Product Development Case Study

Startup strategy

This is a classic startup tale where a small team do incredibly good work to get an idea into a demonstrable form and then build a team who can complete the package.

A Melbourne based business came to us with a mechanical prototype operated using 3 Arduino modules and hand wired actuators and drivers that had allowed them to prove the operating principle of their cell processing system. The system was managed by an Excel spreadsheet that allowed them to code the interactions they needed in the spreadsheet itself. This is one of the most impressive uses of Excel as a process controller I’ve seen.

Now they needed us to take that and make it into a robust version that could be transported.

This is a very good example of solving the problems you need to in order to take your next step. This minimise cost now, reduces time to the next step and reduces technical risk.

What we did was to create a set of PCBs that acted as custom shields for the Arduino modules and also provided mechanical support for the drivers, sensors and indicators. The hand soldered wires were replaced by crimped connectors and the whole assembly was now robust enough to put on a plane and allow them to demonstrate to industry experts and potential customers.

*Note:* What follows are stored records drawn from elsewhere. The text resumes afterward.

(** ** The rest of the content module *)

Module Static.
Import Panel.

Section Loading.
(** [formatDate] and [new URL(res).hostname], as in [Panel]. *)
Variable formatDate : string -> string.
Variable hostname : string -> option string.

(** The names every plain object answers to through [Object.prototype]:
    its methods, [constructor] and the accessor [__proto__]. *)
Definition objectPrototypeNames : list string :=
  ["constructor"; "__defineGetter__"; "__defineSetter__"; "hasOwnProperty";
   "__lookupGetter__"; "__lookupSetter__"; "isPrototypeOf"; "propertyIsEnumerable";
   "toString"; "valueOf"; "__proto__"; "toLocaleString"].

(** What such a name gives, read as a record: a function or
    [Object.prototype] itself, which is truthy and has none of the fields. *)
Definition inheritedValue : ContentRecord :=
  {| title := None; date := None; collaborators := None; description := None;
     image := None; content := None; references := None; resources := None |}.

(** [loadContentStatic(slug, name)].  [store] is [window.__CONTENT_DATA__],
    [None] when the page does not define it; it is the object literal the
    build writes, and the map holds its own properties, one record per slug
    (a literal with the key [__proto__] is not covered).  The test
    [window.__CONTENT_DATA__[slug]] also finds what the object inherits, so a
    slug that is one of [objectPrototypeNames] and has no record takes the
    content path with the inherited value.  [renderContent] works on the
    record held by the store, so what it does to the record stays in the
    store; the inherited value has no [content] for it to change.  There is
    no [try]: an exception of [renderContent] leaves the call. *)
Definition loadContentStatic (store : option (gmap string ContentRecord))
    (p : Panel) (slug : string) (name : option string)
    : Outcome (Panel * option (gmap string ContentRecord)) :=
  match store with
  | Some records =>
    match records !! slug with
    | Some data =>
      match renderContent formatDate hostname p data name with
      | Returned (p', data') =>
        Returned (with_currentSlug (show p') slug, Some (<[slug := data']> records))
      | Thrown (p', data') => Thrown (p', Some (<[slug := data']> records))
      end
    | None =>
      if bool_decide (slug ∈ objectPrototypeNames) then
        match renderContent formatDate hostname p inheritedValue name with
        | Returned (p', _) => Returned (with_currentSlug (show p') slug, store)
        | Thrown (p', _) => Thrown (p', store)
        end
      else Returned (show (renderError p name), store)
    end
  | None => Returned (show (renderError p name), store)
  end.

(** [renderContentDirect(data, name)] *)
Definition renderContentDirect (p : Panel) (data : ContentRecord)
    (name : option string) : Outcome (Panel * ContentRecord) :=
  match renderContent formatDate hostname p data name with
  | Returned (p', data') => Returned (show p', data')
  | Thrown s => Thrown s
  end.

(** [renderErrorDirect(name)] *)
Definition renderErrorDirect (p : Panel) (name : option string) : Panel :=
  show (renderError p name).

(** The network, as seen through [fetch]. *)
Variable fetch : string -> FetchResult.

(** [loadStaticContent(slug, name)] of the page script that reads one JSON
    file per record: how its promise settles. *)
Definition loadStaticContent (p : Panel) (slug : string) (name : option string)
    : Outcome Panel :=
  tryCatch
    match fetch ("./data/content/" +:+ slug +:+ ".json") with
    | NetworkError => Thrown p
    | Response false _ _ => Thrown p
    | Response true _ BadJson => Thrown p
    | Response true _ (Json data) =>
      match renderContentDirect p data name with
      | Returned (p', _) => Returned p'
      | Thrown (p', _) => Thrown p'
      end
    end
    (fun p' => Returned (renderErrorDirect p' name)).
End Loading.

End Static.

(** ** The page script *)

Module App.
Import Tree Panel.

(** The two modules of the page. *)
Record Page : Type := { tree : State; panel : Panel }.

Section Script.
Variable formatDate : string -> string.
Variable hostname : string -> option string.
Variable fetch : string -> FetchResult.

(** [hide()] followed by [clearSelection()] *)
Definition close (pg : Page) : Page :=
  {| tree := clearSelection (tree pg); panel := hide (panel pg) |}.

(** The [click] listener on [document].  [inContent] and [inTree] tell
    whether the content section and the tree section contain the target;
    asking a missing tree section raises a TypeError. *)
Definition documentClick (pg : Page) (inContent inTree : bool) : Outcome Page :=
  match isVisible (panel pg) with
  | Some true =>
    match treeSection (panel pg) with
    | None => Thrown pg
    | Some _ =>
      if negb inContent && negb inTree then Returned (close pg) else Returned pg
    end
  | _ => Returned pg
  end.

(** The [keydown] listener on [document]. *)
Definition keydown (pg : Page) (key : string) : Page :=
  if String.eqb key "Escape" then
    match isVisible (panel pg) with
    | Some true => close pg
    | _ => pg
    end
  else pg.

(** [handleNodeSelect(slug, name)] for each call the tree made since
    [before], the promise of [loadContent] taken as settled at once. *)
Definition deliver (before : State) (t : State) (p : Panel) : Panel :=
  foldl (fun q call => after (loadContent formatDate hostname fetch q call.1 call.2))
        p (drop (length (calls before)) (calls t)).
(** [Particle.__add__(self, other)]; the class of the result is written
    out in the source: [return Particle(new_px, new_py, new_pz, new_E)]. *)
Definition Particle___add__ (self other : nat) : M nat :=
  a ← getattr self "px"; b ← getattr other "px"; new_px ← lift (py_add a b);
  a ← getattr self "py"; b ← getattr other "py"; new_py ← lift (py_add a b);
  a ← getattr self "pz"; b ← getattr other "pz"; new_pz ← lift (py_add a b);
  a ← getattr self "E"; b ← getattr other "E"; new_E ← lift (py_add a b);
  construct Particle [new_px; new_py; new_pz; new_E].

(** [a + b] on instances: [type(a).__add__(a, b)].  No class defines
    [__radd__], so there is no fallback. *)
Definition add (a b : nat) : M nat :=
  c ← type_of a;
  match lookup_method c "__add__" with
  | Some Particle => Particle___add__ a b
  | _ => raise TypeError
  end.

(** [p.calc_mass()] *)
Definition call_calc_mass `{Libm} (p : nat) : M value :=
  c ← type_of p;
  match lookup_method c "calc_mass" with
  | Some SimpleParticle => SimpleParticle_calc_mass p
  | Some Particle => Particle_calc_mass p
  | _ => raise AttributeError
  end.

(** Reading back the four fields of an instance. *)
Definition components (p : nat) : M (value * value * value * value) :=
  px ← getattr p "px";
  py ← getattr p "py";
  pz ← getattr p "pz";
  E ← getattr p "E";
  mret (px, py, pz, E).

(** ** Cells of the notebook *)

(** [particle1 = VerboseParticle(10, 10, 10, 50)
     particle2 = VerboseParticle(10, 10, 10, 50)
     new_particle = particle1 + particle2
     type(new_particle)] *)
Definition cell_verbose : M class :=
  particle1 ← construct VerboseParticle [VInt 10; VInt 10; VInt 10; VInt 50];
  particle2 ← construct VerboseParticle [VInt 10; VInt 10; VInt 10; VInt 50];
  new_particle ← add particle1 particle2;
  type_of new_particle.

(** [isinstance(l, c)] *)
Definition isinstance (l : nat) (c : class) : M bool :=
  t ← type_of l;
  mret (bool_decide (c ∈ mro t)).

This they did very successfully.

From Concept Prototype to Production

The next stage was to ditch the Arduino modules and create a more capable embedded system. But they also needed to put together a Control Interface for managing the instrument including in a GMP (Good Manufacturing Practice) environment with laboratory automation, and an editor for creating the programs (recipes) that defined the cell processing steps.

And lastly they also needs to get the manufacturing systems in place and the service support software.

To manage the risks they divided these tasks between 3 different businesses.

Product in action
Product in action

Another Melbourne developer did the control interface and also took control of the manufacturing processes. These processes require ISO 13485 Quality Management Systems which they had in place but we do not.

Successful Endeavours did the electronics, embedded software and the communications interfaces that ran on the tablet used for the Control Interface and the Service and Production Support software.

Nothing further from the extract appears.